(Stored data entries)
-*-*-

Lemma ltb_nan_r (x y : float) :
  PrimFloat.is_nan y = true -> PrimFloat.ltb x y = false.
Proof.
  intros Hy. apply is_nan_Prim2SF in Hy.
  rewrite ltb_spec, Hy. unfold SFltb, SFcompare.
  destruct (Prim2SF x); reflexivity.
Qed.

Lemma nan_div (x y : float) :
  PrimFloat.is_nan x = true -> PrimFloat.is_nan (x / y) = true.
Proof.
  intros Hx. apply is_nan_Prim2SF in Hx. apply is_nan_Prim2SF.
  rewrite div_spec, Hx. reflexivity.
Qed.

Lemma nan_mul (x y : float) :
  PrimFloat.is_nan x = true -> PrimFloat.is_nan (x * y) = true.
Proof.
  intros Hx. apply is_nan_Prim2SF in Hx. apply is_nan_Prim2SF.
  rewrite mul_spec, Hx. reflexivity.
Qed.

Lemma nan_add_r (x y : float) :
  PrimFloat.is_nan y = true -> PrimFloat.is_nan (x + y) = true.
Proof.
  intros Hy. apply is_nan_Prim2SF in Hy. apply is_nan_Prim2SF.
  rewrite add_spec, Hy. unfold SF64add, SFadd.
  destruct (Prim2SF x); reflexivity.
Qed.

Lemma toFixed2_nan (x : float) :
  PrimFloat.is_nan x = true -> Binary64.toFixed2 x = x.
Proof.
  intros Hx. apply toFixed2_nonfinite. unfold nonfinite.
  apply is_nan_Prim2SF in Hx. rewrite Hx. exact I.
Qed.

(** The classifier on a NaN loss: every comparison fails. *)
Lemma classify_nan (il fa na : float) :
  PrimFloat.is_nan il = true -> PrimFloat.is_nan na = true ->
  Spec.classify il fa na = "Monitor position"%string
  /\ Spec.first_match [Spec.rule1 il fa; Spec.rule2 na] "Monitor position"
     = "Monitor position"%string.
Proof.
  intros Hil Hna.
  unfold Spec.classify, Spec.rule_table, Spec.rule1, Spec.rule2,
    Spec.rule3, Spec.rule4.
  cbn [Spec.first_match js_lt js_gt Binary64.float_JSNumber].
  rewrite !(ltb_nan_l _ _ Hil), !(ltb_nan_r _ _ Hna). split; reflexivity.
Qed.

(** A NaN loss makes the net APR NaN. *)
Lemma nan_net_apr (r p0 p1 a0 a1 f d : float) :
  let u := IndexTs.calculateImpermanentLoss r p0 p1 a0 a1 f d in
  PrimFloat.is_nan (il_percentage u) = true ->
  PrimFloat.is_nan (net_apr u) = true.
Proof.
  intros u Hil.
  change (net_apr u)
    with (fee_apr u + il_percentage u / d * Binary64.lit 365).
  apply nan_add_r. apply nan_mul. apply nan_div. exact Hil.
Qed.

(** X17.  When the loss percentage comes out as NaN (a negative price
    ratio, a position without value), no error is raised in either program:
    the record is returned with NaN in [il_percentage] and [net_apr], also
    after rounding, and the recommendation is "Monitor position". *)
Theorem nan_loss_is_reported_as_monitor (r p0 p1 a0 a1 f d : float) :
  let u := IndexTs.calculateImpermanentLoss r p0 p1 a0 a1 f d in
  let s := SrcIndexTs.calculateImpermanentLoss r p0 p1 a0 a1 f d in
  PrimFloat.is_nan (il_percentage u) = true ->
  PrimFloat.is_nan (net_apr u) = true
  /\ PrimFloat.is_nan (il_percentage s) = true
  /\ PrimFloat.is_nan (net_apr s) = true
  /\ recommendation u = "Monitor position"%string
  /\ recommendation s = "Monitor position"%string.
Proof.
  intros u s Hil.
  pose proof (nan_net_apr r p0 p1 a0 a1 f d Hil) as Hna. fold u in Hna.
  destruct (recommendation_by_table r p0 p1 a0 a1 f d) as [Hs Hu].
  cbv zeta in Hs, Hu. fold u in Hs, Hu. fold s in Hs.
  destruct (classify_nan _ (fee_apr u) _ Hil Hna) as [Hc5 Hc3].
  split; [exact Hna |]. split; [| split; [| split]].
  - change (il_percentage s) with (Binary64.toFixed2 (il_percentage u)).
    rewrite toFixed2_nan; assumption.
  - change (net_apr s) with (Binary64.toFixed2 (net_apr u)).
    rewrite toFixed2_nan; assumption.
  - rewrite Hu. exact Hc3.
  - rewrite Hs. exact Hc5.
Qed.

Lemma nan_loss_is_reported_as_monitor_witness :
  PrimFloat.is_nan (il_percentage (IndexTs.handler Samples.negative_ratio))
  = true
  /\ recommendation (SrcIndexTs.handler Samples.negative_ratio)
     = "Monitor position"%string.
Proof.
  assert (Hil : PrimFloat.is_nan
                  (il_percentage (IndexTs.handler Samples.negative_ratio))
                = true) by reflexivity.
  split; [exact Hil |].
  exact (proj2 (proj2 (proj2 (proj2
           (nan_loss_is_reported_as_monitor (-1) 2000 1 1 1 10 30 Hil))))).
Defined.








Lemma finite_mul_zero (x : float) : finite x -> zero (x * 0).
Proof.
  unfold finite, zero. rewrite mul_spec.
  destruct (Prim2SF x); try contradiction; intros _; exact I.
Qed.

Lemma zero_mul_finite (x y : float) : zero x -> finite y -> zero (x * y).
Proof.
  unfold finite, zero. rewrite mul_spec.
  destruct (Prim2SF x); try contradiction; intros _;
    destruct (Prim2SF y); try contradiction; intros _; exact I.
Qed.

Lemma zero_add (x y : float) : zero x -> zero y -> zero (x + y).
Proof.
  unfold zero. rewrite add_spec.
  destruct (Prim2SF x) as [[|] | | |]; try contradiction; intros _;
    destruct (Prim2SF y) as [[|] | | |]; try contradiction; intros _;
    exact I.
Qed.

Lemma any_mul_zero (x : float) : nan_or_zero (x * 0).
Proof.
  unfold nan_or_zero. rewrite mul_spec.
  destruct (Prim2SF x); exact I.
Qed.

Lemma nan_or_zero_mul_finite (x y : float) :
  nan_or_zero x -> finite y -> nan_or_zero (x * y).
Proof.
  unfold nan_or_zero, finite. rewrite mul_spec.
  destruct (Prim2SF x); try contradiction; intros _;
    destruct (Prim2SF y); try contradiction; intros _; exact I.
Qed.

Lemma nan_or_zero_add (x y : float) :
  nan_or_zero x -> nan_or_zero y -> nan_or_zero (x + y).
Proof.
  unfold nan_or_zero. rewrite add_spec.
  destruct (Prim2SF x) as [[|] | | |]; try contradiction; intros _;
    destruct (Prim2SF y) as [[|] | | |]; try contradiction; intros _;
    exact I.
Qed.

-*-*-

- **Task brief**: Retype every line of the data, keeping each one exactly as it is.

- **Exercise answer**:
Lemma ltb_nan_r (x y : float) :
  PrimFloat.is_nan y = true -> PrimFloat.ltb x y = false.
Proof.
  intros Hy. apply is_nan_Prim2SF in Hy.
  rewrite ltb_spec, Hy. unfold SFltb, SFcompare.
  destruct (Prim2SF x); reflexivity.
Qed.

Lemma nan_div (x y : float) :
  PrimFloat.is_nan x = true -> PrimFloat.is_nan (x / y) = true.
Proof.
  intros Hx. apply is_nan_Prim2SF in Hx. apply is_nan_Prim2SF.
  rewrite div_spec, Hx. reflexivity.
Qed.

Lemma nan_mul (x y : float) :
  PrimFloat.is_nan x = true -> PrimFloat.is_nan (x * y) = true.
Proof.
  intros Hx. apply is_nan_Prim2SF in Hx. apply is_nan_Prim2SF.
  rewrite mul_spec, Hx. reflexivity.
Qed.

Lemma nan_add_r (x y : float) :
  PrimFloat.is_nan y = true -> PrimFloat.is_nan (x + y) = true.
Proof.
  intros Hy. apply is_nan_Prim2SF in Hy. apply is_nan_Prim2SF.
  rewrite add_spec, Hy. unfold SF64add, SFadd.
  destruct (Prim2SF x); reflexivity.
Qed.

Lemma toFixed2_nan (x : float) :
  PrimFloat.is_nan x = true -> Binary64.toFixed2 x = x.
Proof.
  intros Hx. apply toFixed2_nonfinite. unfold nonfinite.
  apply is_nan_Prim2SF in Hx. rewrite Hx. exact I.
Qed.

(** The classifier on a NaN loss: every comparison fails. *)
Lemma classify_nan (il fa na : float) :
  PrimFloat.is_nan il = true -> PrimFloat.is_nan na = true ->
  Spec.classify il fa na = "Monitor position"%string
  /\ Spec.first_match [Spec.rule1 il fa; Spec.rule2 na] "Monitor position"
     = "Monitor position"%string.
Proof.
  intros Hil Hna.
  unfold Spec.classify, Spec.rule_table, Spec.rule1, Spec.rule2,
    Spec.rule3, Spec.rule4.
  cbn [Spec.first_match js_lt js_gt Binary64.float_JSNumber].
  rewrite !(ltb_nan_l _ _ Hil), !(ltb_nan_r _ _ Hna). split; reflexivity.
Qed.

(** A NaN loss makes the net APR NaN. *)
Lemma nan_net_apr (r p0 p1 a0 a1 f d : float) :
  let u := IndexTs.calculateImpermanentLoss r p0 p1 a0 a1 f d in
  PrimFloat.is_nan (il_percentage u) = true ->
  PrimFloat.is_nan (net_apr u) = true.
Proof.
  intros u Hil.
  change (net_apr u)
    with (fee_apr u + il_percentage u / d * Binary64.lit 365).
  apply nan_add_r. apply nan_mul. apply nan_div. exact Hil.
Qed.

(** X17.  When the loss percentage comes out as NaN (a negative price
    ratio, a position without value), no error is raised in either program:
    the record is returned with NaN in [il_percentage] and [net_apr], also
    after rounding, and the recommendation is "Monitor position". *)
Theorem nan_loss_is_reported_as_monitor (r p0 p1 a0 a1 f d : float) :
  let u := IndexTs.calculateImpermanentLoss r p0 p1 a0 a1 f d in
  let s := SrcIndexTs.calculateImpermanentLoss r p0 p1 a0 a1 f d in
  PrimFloat.is_nan (il_percentage u) = true ->
  PrimFloat.is_nan (net_apr u) = true
  /\ PrimFloat.is_nan (il_percentage s) = true
  /\ PrimFloat.is_nan (net_apr s) = true
  /\ recommendation u = "Monitor position"%string
  /\ recommendation s = "Monitor position"%string.
Proof.
  intros u s Hil.
  pose proof (nan_net_apr r p0 p1 a0 a1 f d Hil) as Hna. fold u in Hna.
  destruct (recommendation_by_table r p0 p1 a0 a1 f d) as [Hs Hu].
  cbv zeta in Hs, Hu. fold u in Hs, Hu. fold s in Hs.
  destruct (classify_nan _ (fee_apr u) _ Hil Hna) as [Hc5 Hc3].
  split; [exact Hna |]. split; [| split; [| split]].
  - change (il_percentage s) with (Binary64.toFixed2 (il_percentage u)).
    rewrite toFixed2_nan; assumption.
  - change (net_apr s) with (Binary64.toFixed2 (net_apr u)).
    rewrite toFixed2_nan; assumption.
  - rewrite Hu. exact Hc3.
  - rewrite Hs. exact Hc5.
Qed.

Lemma nan_loss_is_reported_as_monitor_witness :
  PrimFloat.is_nan (il_percentage (IndexTs.handler Samples.negative_ratio))
  = true
  /\ recommendation (SrcIndexTs.handler Samples.negative_ratio)
     = "Monitor position"%string.
Proof.
  assert (Hil : PrimFloat.is_nan
                  (il_percentage (IndexTs.handler Samples.negative_ratio))
                = true) by reflexivity.
  split; [exact Hil |].
  exact (proj2 (proj2 (proj2 (proj2
           (nan_loss_is_reported_as_monitor (-1) 2000 1 1 1 10 30 Hil))))).
Defined.








Lemma finite_mul_zero (x : float) : finite x -> zero (x * 0).
Proof.
  unfold finite, zero. rewrite mul_spec.
  destruct (Prim2SF x); try contradiction; intros _; exact I.
Qed.

Lemma zero_mul_finite (x y : float) : zero x -> finite y -> zero (x * y).
Proof.
  unfold finite, zero. rewrite mul_spec.
  destruct (Prim2SF x); try contradiction; intros _;
    destruct (Prim2SF y); try contradiction; intros _; exact I.
Qed.

Lemma zero_add (x y : float) : zero x -> zero y -> zero (x + y).
Proof.
  unfold zero. rewrite add_spec.
  destruct (Prim2SF x) as [[|] | | |]; try contradiction; intros _;
    destruct (Prim2SF y) as [[|] | | |]; try contradiction; intros _;
    exact I.
Qed.

Lemma any_mul_zero (x : float) : nan_or_zero (x * 0).
Proof.
  unfold nan_or_zero. rewrite mul_spec.
  destruct (Prim2SF x); exact I.
Qed.

Lemma nan_or_zero_mul_finite (x y : float) :
  nan_or_zero x -> finite y -> nan_or_zero (x * y).
Proof.
  unfold nan_or_zero, finite. rewrite mul_spec.
  destruct (Prim2SF x); try contradiction; intros _;
    destruct (Prim2SF y); try contradiction; intros _; exact I.
Qed.

Lemma nan_or_zero_add (x y : float) :
  nan_or_zero x -> nan_or_zero y -> nan_or_zero (x + y).
Proof.
  unfold nan_or_zero. rewrite add_spec.
  destruct (Prim2SF x) as [[|] | | |]; try contradiction; intros _;
    destruct (Prim2SF y) as [[|] | | |]; try contradiction; intros _;
    exact I.
Qed.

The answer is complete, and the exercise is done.